Л.Г.: Если говорить об общей направленности внимания и совокупности беспокойств — тут вы, безусловно, правы, она есть и она очень близка к тому, что вы описываете (спасибо вам огромное за такую чуткость): меня до боли интересуют процессы выживания частных лиц в повседневности. Для меня повседневность совершенно не представляется тем, чем ее часто рисуют, — некоторым рутинным пространством, прерываемым экстремумами, требующими напряжения сил. Нет, для меня повседневность и есть бесконечно длящийся экстремум: мне представляется, что ежесекундная жизнь человека, все его малые дела и есть его великие подвиги, и ничто не заслуживает такого внимания, как это ежесекундное величие. Вот им-то я и пытаюсь заниматься, чем бы я ни занималась и что бы я ни писала или ни делала, — ну, так мне кажется.

О.Б.-Г.: О, вот с этим — с экстремальностью, экстатичностью повседневности, с тем, что она по определению и постоянно требует от человека как минимум самопревосхождения, самоограничения, если не самопожертвования — я очень согласна. И в свете этого, кстати, мне делаются совершенно ясны как части одной цельности Ваша в строгом смысле литературная, художественная работа и то, что может выглядеть как работа, скорее, журналистская (а по моему чувству, и антропологическая, и родственная отчасти даже психотерапевтической): проект разговоров с писателями и поэтами об их личностном становлении под названием «Частные лица». В каком он, кстати, сейчас состоянии? Когда ждать очередного выпуска? И сразу еще один вопрос, раз уж мы об этом заговорили: по какому принципу вы отбираете для таких разговоров собеседников? Принцип ведь явно какой-то есть — при том, что все ваши герои — и личностно, и по эстетическим позициям — очень разные.

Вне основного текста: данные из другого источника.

Lemma denote_VList vs : denote (VList vs) = (its ← denotes vs; Some (Lst its)).
Proof. reflexivity. Qed.

(** A value appends parts that do not depend on the buffer and that merge to
    the encoding of its item. *)
Definition appends (v : value) : Prop :=
  ∀ i, denote v = Some i → value_ok v → zlen (enc i) < 2 ^ 64 →
  ∃ p, parts_good p (enc i) ∧ ∀ w, write v w = Some (append_parts w p).

Lemma writes_append vs its :
  Forall appends vs →
  denotes vs = Some its → values_ok vs → zlen (concat (map enc its)) < 2 ^ 64 →
  ∃ p, parts_good p (concat (map enc its)) ∧ ∀ w, writes vs w = Some (append_parts w p).
Proof.
  intros HF. revert its. induction HF as [|v vs Hv _ IH]; intros its; simpl.
  - intros [= <-] _ _. exists ([], []). split; [apply parts_good_str|]. intros w. f_equal.
    unfold append_parts. simpl. rewrite !app_nil_r, Z.add_0_r. by destruct w.
  - destruct (denote v) as [i|] eqn:Ei; [|done]. cbn [mbind option_bind].
    destruct (denotes vs) as [its'|]; [|done]. cbn [mbind option_bind].
    intros [= <-] [Hok Hoks] Hlen. simpl in Hlen. unfold zlen in Hlen. rewrite length_app in Hlen.
    destruct (Hv i Ei Hok) as (p1 & G1 & E1); [unfold zlen; lia|].
    destruct (IH its' eq_refl Hoks) as (p2 & G2 & E2); [unfold zlen; lia|].
    eexists. split; [by apply parts_good_app|]. intros w.
    rewrite E1. cbn [mbind option_bind]. by rewrite E2, append_parts_append.
Qed.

Л.Г.: Сейчас я работаю над третьим томом проекта. Он давно был бы готов, если бы не чертов коронавирус, остановивший процесс: мне не удается летать к тем, с кем надо говорить (биографии делаются так: мы садимся с поэтом, я начинаю с вопроса «Расскажите, пожалуйста, про вашу семью до вас», — и дальше мы движемся в более или менее хронологическом порядке. Потом я отдаю поэту совершенно сырую расшифровку разговора — и он волен переписывать ее так, как ему угодно, в этом цель «Частных лиц»: дать поэту полный контроль над биографическим высказыванием). Но буквально неделю назад я сдалась и решила продолжать по Zoom-у — если, конечно, участники согласятся: нельзя же сдаваться, в конце концов. В третьем томе снова будет 12–13 биографий, готовы Сергей Стратановский, Николай Байтов, Николай Кононов, Виталий Кальпиди, Алекс Авербух, мы работаем с Максимом Амелиным, Данилой Давыдовым, Сашей Петровой. Выбор же участников с моей стороны полностью волюнтаристский: это те, чьи тексты я люблю, — и обусловленный обстоятельствами: с кем удастся встретиться, кому позволяет время и так далее. С Zoom-ом, может, даже легче будет. И, даст бог сил, появится и четвертый том, и дальше.

О.Б.-Г.: А что бы вы сказали о степени соотношения в этой работе компонентов художественных (они там точно есть — создается же образ человека, а это всегда эстетически значимо), историографических (там точно есть и они — поскольку неминуемо заходит речь о реконструировании прожитой героями истории, видения ими этой истории), антропологических (всякий раз ведь выявляются черты определенного человеческого типа), журналистских и — как почти случайно навернулось мне на язык — психотерапевтических (случай был явно неслучаен: проговаривая свой прошлый опыт, человек во всяком случае пересматривает свои отношения с ним — освобождается от него, делается сильнее чего-то пережитого)? Ну, то есть, на какое место культурной карты вы бы нанесли эту практику?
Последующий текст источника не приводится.